La mariposa iba y venía entre los pensamientos, las hermosas flores de mi madre. Cuando yo era niña, anhelaba atraparlas. Corrí del jardín a la cocina para agarrar una jarra de vidrio, pero en el apuro, tropecé y me caí sobre el piso de cemento del patio. La jarra se hizo añicos y dejó mi muñeca con un horrible corte que requirió 18 puntos para cerrarlo. Hoy, la cicatriz se extiende como una oruga por mi muñeca relatando la historia, tanto de la herida como de su cura.

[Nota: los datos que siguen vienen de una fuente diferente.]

(** * Data-coupling and remap layer: GSMap / GSSegment and the MAM coupling

    A shallow embedding of
      - share/grid/remap/horizontal_remap_utility.cpp (GSMap, GSSegment), and
      - the MAM coupling header (field names, scratch buffer, wet/dry
        conversion kernels, chemistry work-array transfer),
    with the properties that the specification states about them, and
    further properties of the same code: the loading of a remap file from the
    chunks of the ranks to the remapped field, the checks of a map, the
    names of the fields down to the bytes of their buffers, the kernels and
    the prognostics of a column.

    Conventions.
      - C++ [int] / [Int] / [gid_type] values are integers in [Z]; loop
        counters range over [seq 0 n] and are injected with [Z.of_nat].
        DOF ids, counts and positions are those of a remap file and stay
        inside the range of [int]; where the source multiplies sizes
        ([buffer_size]) the 32-bit arithmetic is written out ([CInt]).
      - [Real] is [double].  The tolerance check of a segment is computed in
        binary64 as IEEE 754 defines it ([Binary64]), NaN and infinities
        included.  The wet/dry kernels are generic in the arithmetic
        ([RealOps]): binary64, the exact reals, and the reals with a
        rounding after every operation.  The weighted sums of a remap and
        the chemistry conversions are stated over the mathematical reals.
      - [Kokkos::parallel_for] and [Kokkos::parallel_reduce] run their
        iterations in index order, as the serial execution space does.
      - a one-dimensional Kokkos view is a [list]; an access outside its
        extent is undefined in the source and is [Undefined] here.
      - a failed [EKAT_REQUIRE] is [Fatal] in the result of the operation,
        and so is a failed [EKAT_KERNEL_ASSERT_MSG] (assertions are kept). *)

From Stdlib Require Import ZArith Lia Reals Lra String Ascii SpecFloat.
From stdpp Require Import base tactics option list numbers sorting.

Open Scope Z_scope.

(** ** Outcomes of an operation *)

(** An operation of the source either returns, stops at a failed
    [EKAT_REQUIRE] (or a Kokkos run-time check), or steps outside the defined
    behaviour of C++ (an access outside an array or a view, a read of a
    member that was never set). *)
Inductive Res (A : Type) : Type :=
| Ok (a : A)
| Fatal
| Undefined.
Arguments Ok {A} a.
Arguments Fatal {A}.
Arguments Undefined {A}.

#[global] Instance Res_ret : MRet Res := fun A a => Ok a.
#[global] Instance Res_bind : MBind Res := fun A B f m =>
  match m with
  | Ok a => f a
  | Fatal => Fatal
  | Undefined => Undefined
  end.

(** [EKAT_REQUIRE(cond)] *)
Definition require (cond : bool) : Res unit := if cond then Ok () else Fatal.

(** [EKAT_KERNEL_ASSERT_MSG(cond, msg)], in a build that keeps assertions *)
Definition kernel_assert (cond : bool) : Res unit := if cond then Ok () else Fatal.

(** [for (int ii = ...; ...; ii++) body], over the listed counter values. *)
Fixpoint for_each {S : Type} (body : S -> nat -> Res S) (iis : list nat) (st : S)
  : Res S :=
  match iis with
  | [] => Ok st
  | ii :: iis => st' ← body st ii; for_each body iis st'
  end.

(** The counter values of [for (int ii = lo; ii < hi; ii++)], [0 <= lo]. *)
Definition range (lo hi : Z) : list nat := seq (Z.to_nat lo) (Z.to_nat (hi - lo)).

(** ** Machine numbers *)

(** [int], 32 bits in two's complement, and its conversion to [size_t],
    64 bits.  A signed operation whose exact result is out of range wraps
    (the standard leaves it undefined; the compilers at hand wrap). *)
Module CInt.

Definition INT_MAX : Z := 2 ^ 31 - 1.

Definition wrap (z : Z) : Z := (z + 2 ^ 31) mod 2 ^ 32 - 2 ^ 31.

Definition add (x y : Z) : Z := wrap (x + y).

Definition mul (x y : Z) : Z := wrap (x * y).

(** The conversion of an [int] to [size_t]. *)
Definition to_size_t (z : Z) : Z := z mod 2 ^ 64.

(** The product of two [size_t]. *)
Definition size_mul (x y : Z) : Z := (x * y) mod 2 ^ 64.

End CInt.

(** [double]: the binary64 format of IEEE 754, with the operations that the
    Standard Library specifies (rounding to nearest, ties to even). *)
Module Binary64.

Definition prec : Z := 53.
Definition emax : Z := 1024.

Definition double : Type := spec_float.

(** The double [m * 2^e]; for [e = 0], an integer literal such as [100.0]. *)
Definition of_scaled (m e : Z) : double := binary_normalize prec emax m e false.

Definition of_Z (z : Z) : double := of_scaled z 0.

Definition nan : double := S754_nan.

Definition add : double -> double -> double := SFadd prec emax.
Definition sub : double -> double -> double := SFsub prec emax.
Definition mul : double -> double -> double := SFmul prec emax.
Definition div : double -> double -> double := SFdiv prec emax.

(** [std::abs] *)
Definition abs : double -> double := SFabs.

(** [x >= y]: false when either is NaN. *)
Definition ge (x y : double) : bool :=
  match SFcompare x y with
  | Some Gt | Some Eq => true
  | _ => false
  end.

(** [std::numeric_limits<double>::epsilon()], that is 2^-52 *)
Definition epsilon : double := of_scaled 1 (-52).

(** The real number that a finite double stands for. *)
Definition to_R (x : double) : option R :=
  match x with
  | S754_zero _ => Some 0%R
  | S754_finite s m e =>
      let v := if (0 <=? e)%Z then IZR (Z.pos m * 2 ^ e)
               else (IZR (Z.pos m) / IZR (2 ^ (- e)))%R in
      Some (if s then (- v)%R else v)
  | _ => None
  end.

End Binary64.

(** The operations on [Real] that the wet/dry conversions use. *)
Record RealOps (Real : Type) := mkOps {
  r_one : Real;
  r_add : Real -> Real -> Real;
  r_sub : Real -> Real -> Real;
  r_div : Real -> Real -> Real
}.
Arguments mkOps {Real}.
Arguments r_one {Real}.
Arguments r_add {Real}.
Arguments r_sub {Real}.
Arguments r_div {Real}.

(** [Real = double] *)
Definition binary64_ops : RealOps Binary64.double :=
  mkOps (Binary64.of_Z 1) Binary64.add Binary64.sub Binary64.div.

(** The reals, every operation followed by the rounding [rnd]; the literal
    [1.0] is exact. *)
Definition rounded_ops (rnd : R -> R) : RealOps R :=
  mkOps 1%R (fun x y => rnd (x + y)%R) (fun x y => rnd (x - y)%R)
        (fun x y => rnd (x / y)%R).

(** The reals without rounding. *)
Definition exact_ops : RealOps R := rounded_ops (fun x => x).

(** ** Kokkos views of rank one *)

Module View.

(** [v(i)] for an [int] index: defined inside the extent only. *)
Definition get {A} (v : list A) (i : Z) : Res A :=
  if i <? 0 then Undefined
  else match v !! Z.to_nat i with Some x => Ok x | None => Undefined end.

(** [v(i) = x] for an [int] index: defined inside the extent only. *)
Definition set {A} (v : list A) (i : Z) (x : A) : Res (list A) :=
  if i <? 0 then Undefined
  else if (Z.to_nat i <? length v)%nat then Ok (<[Z.to_nat i := x]> v)
  else Undefined.

(** [view_1d<T>(label, n)]: Kokkos value-initialises the [n] entries. *)
Definition alloc {A} (zero : A) (n : Z) : list A := replicate (Z.to_nat n) zero.

(** [v.extent(0)] *)
Definition extent {A} (v : list A) : Z := Z.of_nat (length v).

(** [Kokkos::deep_copy(dst, src)]: the extents must agree (a run-time error
    otherwise); [dst] then holds the entries of [src]. *)
Definition deep_copy {A} (dst src : list A) : Res (list A) :=
  if extent dst =? extent src then Ok src else Fatal.

(** Where a view lives.  [view_1d<Real>] is a view of the default device;
    its memory is the host's in a CPU build and the accelerator's otherwise. *)
Inductive MemorySpace := HostSpace | DeviceSpace.

(** [Kokkos::create_mirror_view(v)]: [v] itself when the host can reach its
    memory, a new value-initialised host view of the same extent otherwise.
    The entries of [v] are not copied. *)
Definition create_mirror_view {A} (zero : A) (space : MemorySpace) (v : list A)
  : list A :=
  match space with
  | HostSpace => v
  | DeviceSpace => alloc zero (extent v)
  end.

Cuando Jesús apareció ante sus discípulos después de su muerte, llevaba sus cicatrices. Juan registra que Tomás quiso ver «en sus manos la señal de los clavos», y que Jesús lo invitó a verificarlo, diciéndole: «Pon aquí tu dedo, y mira mis manos; y acerca tu mano, y métela en mi costado» (Juan 20:25, 27). Para demostrar que era el mismo Jesús, resucitó manteniendo visibles las cicatrices producto de su sufrimiento.

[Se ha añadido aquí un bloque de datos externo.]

(** ** Saving and loading *)

(** X10.  Loading what was saved from a store [st] into a store [st']
    gives [st] back, except that a store saved without a custom currency
    leaves the custom currency of [st'] in place; into the store of a new
    session it gives exactly [st]. *)
Theorem loadData_savedData (st st' : Store) :
  loadData (savedData st) st'
    = setCustomCurrency
        (match customCurrency st with
         | Some c => Some c
         | None => customCurrency st'
         end) st
  /\ hydrateOffline (Some (savedData st)) initialStore = st
  /\ fst (handleMasterRestore (savedData st) st) = st.
Proof.
  destruct st as [sa cu pr ex li lo th ds cc [c|]]; repeat split.
Qed.

(** A backup without custom currency, restored over a store that has one:
    the custom currency stays. *)
Example restore_keeps_custom_currency :
  customCurrency
    (fst (handleMasterRestore (savedData (farm 10 7))
            (setCustomCurrency (Some (Currency.mk "XAU" "Au" "Gold")) (farm 3 3))))
  = Some (Currency.mk "XAU" "Au" "Gold").
Proof. reflexivity. Qed.

(** ** The currency in use *)

(** X11.  Every code other than [CUSTOM] resolves to the entry of the table
    of supported currencies with that code; [CUSTOM] resolves to the custom
    currency when there is one, and to the US dollar when there is none. *)
Theorem currency_resolves (code : CurrencyCode) (custom : option Currency.t) :
  match code, custom with
  | CUSTOM, Some c => currency code custom = c
  | CUSTOM, None => currency code custom = usDollar
  | _, _ =>
      In (currency code custom) SUPPORTED_CURRENCIES
      /\ Currency.code (currency code custom) = CurrencyCode_toString code
  end.
Proof.
  destruct code, custom; try reflexivity;
    (split; [vm_compute; tauto | reflexivity]).
Qed.

(** ** Leaving the session with a flush pending *)

(** X12.  When the session ends (no user, not offline) while a flush is
    pending and not yet due, the cleanup of the effect clears its timeout
    and the effect schedules nothing: the pending snapshot is never
    written, however long one waits. *)
Theorem logout_drops_pending_flush (s : Sync) (t T : Z) (tm : Timer)
    (st : Store) :
  timers s = [tm] ->
  cleanup s = Some (timerId tm) ->
  t < due tm ->
  timers (changed None false s (t, st)) = []
  /\ writes (elapse T (changed None false s (t, st))) = writes s.
Proof.
  intros Htimers Hclean Hdue. destruct s as [f tms n cl ws].
  simpl in Htimers, Hclean. subst tms cl.
  assert (E : (due tm <=? t)%Z = false) by (apply Z.leb_gt; exact Hdue).
  unfold changed, syncEffect, elapse, runCleanup, clearTimeout. simpl.
  rewrite E. simpl. rewrite Nat.eqb_refl. simpl.
  rewrite !app_nil_r. split; reflexivity.
Qed.

Lemma logout_drops_pending_flush_witness :
  writes (elapse 5000 (changed None false (burst None true tenEdits idleSync)
                         (1000, farm 1 7))) = [].
Proof.
  destruct (logout_drops_pending_flush (burst None true tenEdits idleSync)
              1000 5000 (mkTimer 9 1900 (mkClosure None true (farm 1 7)))
              (farm 1 7))
    as [_ H].
  - vm_compute. reflexivity.
  - vm_compute. reflexivity.
  - simpl. lia.
  - exact H.
Defined.

(** ** Updates addressed to an id that is not stored *)

Lemma setProducts_same (st : Store) : setProducts (fun l => l) st = st.
Proof. destruct st. reflexivity. Qed.

(** X13.  An update addressed to an id that no stored record has changes
    nothing: no record is created, none is touched.  This holds for
    [updateProduct], [updateStock], [updateCustomer], [updateExpense],
    [updateLiability] and [settleLiability]. *)
Theorem update_of_absent_id (p : Product.t) (newStock : Z) (c : Customer.t)
    (e : Expense.t) (l : Liability.t) (st : Store) :
  Forall (fun x => Product.id x <> Product.id p) (products st) ->
  Forall (fun x => Customer.id x <> Customer.id c) (customers st) ->
  Forall (fun x => Expense.id x <> Expense.id e) (expenses st) ->
  Forall (fun x => Liability.id x <> Liability.id l) (liabilities st) ->
  updateProduct p st = st
  /\ updateStock (Product.id p) newStock st = st
  /\ updateCustomer c st = st
  /\ updateExpense e st = st
  /\ updateLiability l st = st
  /\ settleLiability (Liability.id l) st = st.
Proof.
  intros Hp Hc He Hl.
  assert (Hfind : findCustomer (Customer.id c) (customers st) = None).
  { unfold findCustomer. destruct (find _ (customers st)) as [x|] eqn:E;
      [|reflexivity].
    apply find_some in E. destruct E as [Hin E]. apply String.eqb_eq in E.
    rewrite Forall_forall in Hc. destruct (Hc x Hin E). }
  unfold updateProduct, updateStock, mapStock, updateCustomer, updateExpense,
    updateLiability, settleLiability.
  rewrite Hfind.
  unfold setProducts, setCustomers, setExpenses, setLiabilities.
  rewrite !(map_replace_absent Product.id) by exact Hp.
  rewrite (map_replace_absent Customer.id) by exact Hc.
  rewrite (map_replace_absent Expense.id) by exact He.
  rewrite !(map_replace_absent Liability.id) by exact Hl.
  destruct st. repeat split.
Qed.

Lemma update_of_absent_id_witness :
  updateStock "p-spinach" 40 (farm 10 7) = farm 10 7
  /\ settleLiability "l-1" (farm 10 7) = farm 10 7.
Proof.
  destruct (update_of_absent_id spinach 40 carol
              (Expense.mk "e-1" "Seeds" 500 1700000000000 "Seeds & Planting")
              (loan Active) (farm 10 7))
    as (_ & H2 & _ & _ & _ & H6).
  - repeat constructor; discriminate.
  - repeat constructor; discriminate.
  - constructor.
  - constructor.
  - split; [exact H2 | exact H6].
Defined.

(** ** The stock screen *)

(** X14.  Saving a stock adjustment of a stored product sets the stock of
    that product to the adjusted value and leaves the stock of every other
    product and the sales as they are; the value saved is not negative in
    the modes [remove] and [set], whatever was entered, and in the mode
    [add] as long as the sum is not negative. *)
Theorem handleSave_stock (mode : StockManager.AdjustmentMode) (editValue : Z)
    (product : Product.t) (st : Store) :
  findProduct (Product.id product) (products st) = Some product ->
  mode <> StockManager.add \/ 0 <= Product.currentStock product + editValue ->
  stockOf (Product.id product) (StockManager.handleSave mode editValue product st)
    = Some (StockManager.calculateNewStock mode editValue
              (Product.currentStock product))
  /\ 0 <= StockManager.calculateNewStock mode editValue
            (Product.currentStock product)
  /\ (forall pid, pid <> Product.id product ->
        stockOf pid (StockManager.handleSave mode editValue product st)
        = stockOf pid st)
  /\ sales (StockManager.handleSave mode editValue product st) = sales st.
Proof.
  intros Hfind Hmode. unfold StockManager.handleSave, updateStock.
  split; [|split; [|split]].
  - unfold stockOf. simpl. rewrite findProduct_mapStock, Hfind. simpl.
    rewrite String.eqb_refl. reflexivity.
  - destruct mode; simpl; try lia. destruct Hmode as [H|H]; [congruence | lia].
  - intros pid Hpid. unfold stockOf. simpl. rewrite findProduct_mapStock.
    apply String.eqb_neq in Hpid. rewrite Hpid.
    destruct (option_map Product.currentStock (findProduct pid (products st)));
      reflexivity.
  - reflexivity.
Qed.

Lemma handleSave_stock_witness :
  stockOf "p-kale" (StockManager.handleSave StockManager.remove 25 (kale 10)
                      (farm 10 7)) = Some 0
  /\ stockOf "p-beans" (StockManager.handleSave StockManager.remove 25 (kale 10)
                      (farm 10 7)) = Some 7.
Proof.
  destruct (handleSave_stock StockManager.remove 25 (kale 10) (farm 10 7))
    as (H1 & _ & H3 & _).
  - reflexivity.
  - left. discriminate.
  - split; [exact H1 | apply (H3 "p-beans"); discriminate].
Defined.

(** In the mode [add] a negative entry larger than the stock is saved as a
    negative stock. *)
Example handleSave_add_negative :
  stockOf "p-kale" (StockManager.handleSave StockManager.add (-25) (kale 10)
                      (farm 10 7)) = Some (-15).
Proof. reflexivity. Qed.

Las cicatrices de Jesús comprueban que Él es el Salvador y narran la historia de nuestra salvación. Las marcas de sus manos y pies atravesados, y el hueco en su costado revelan la historia del dolor infligido, soportado y posteriormente curado… a nuestro favor.
¿Alguna vez pensaste seriamente en la historia que relatan las cicatrices de Jesús?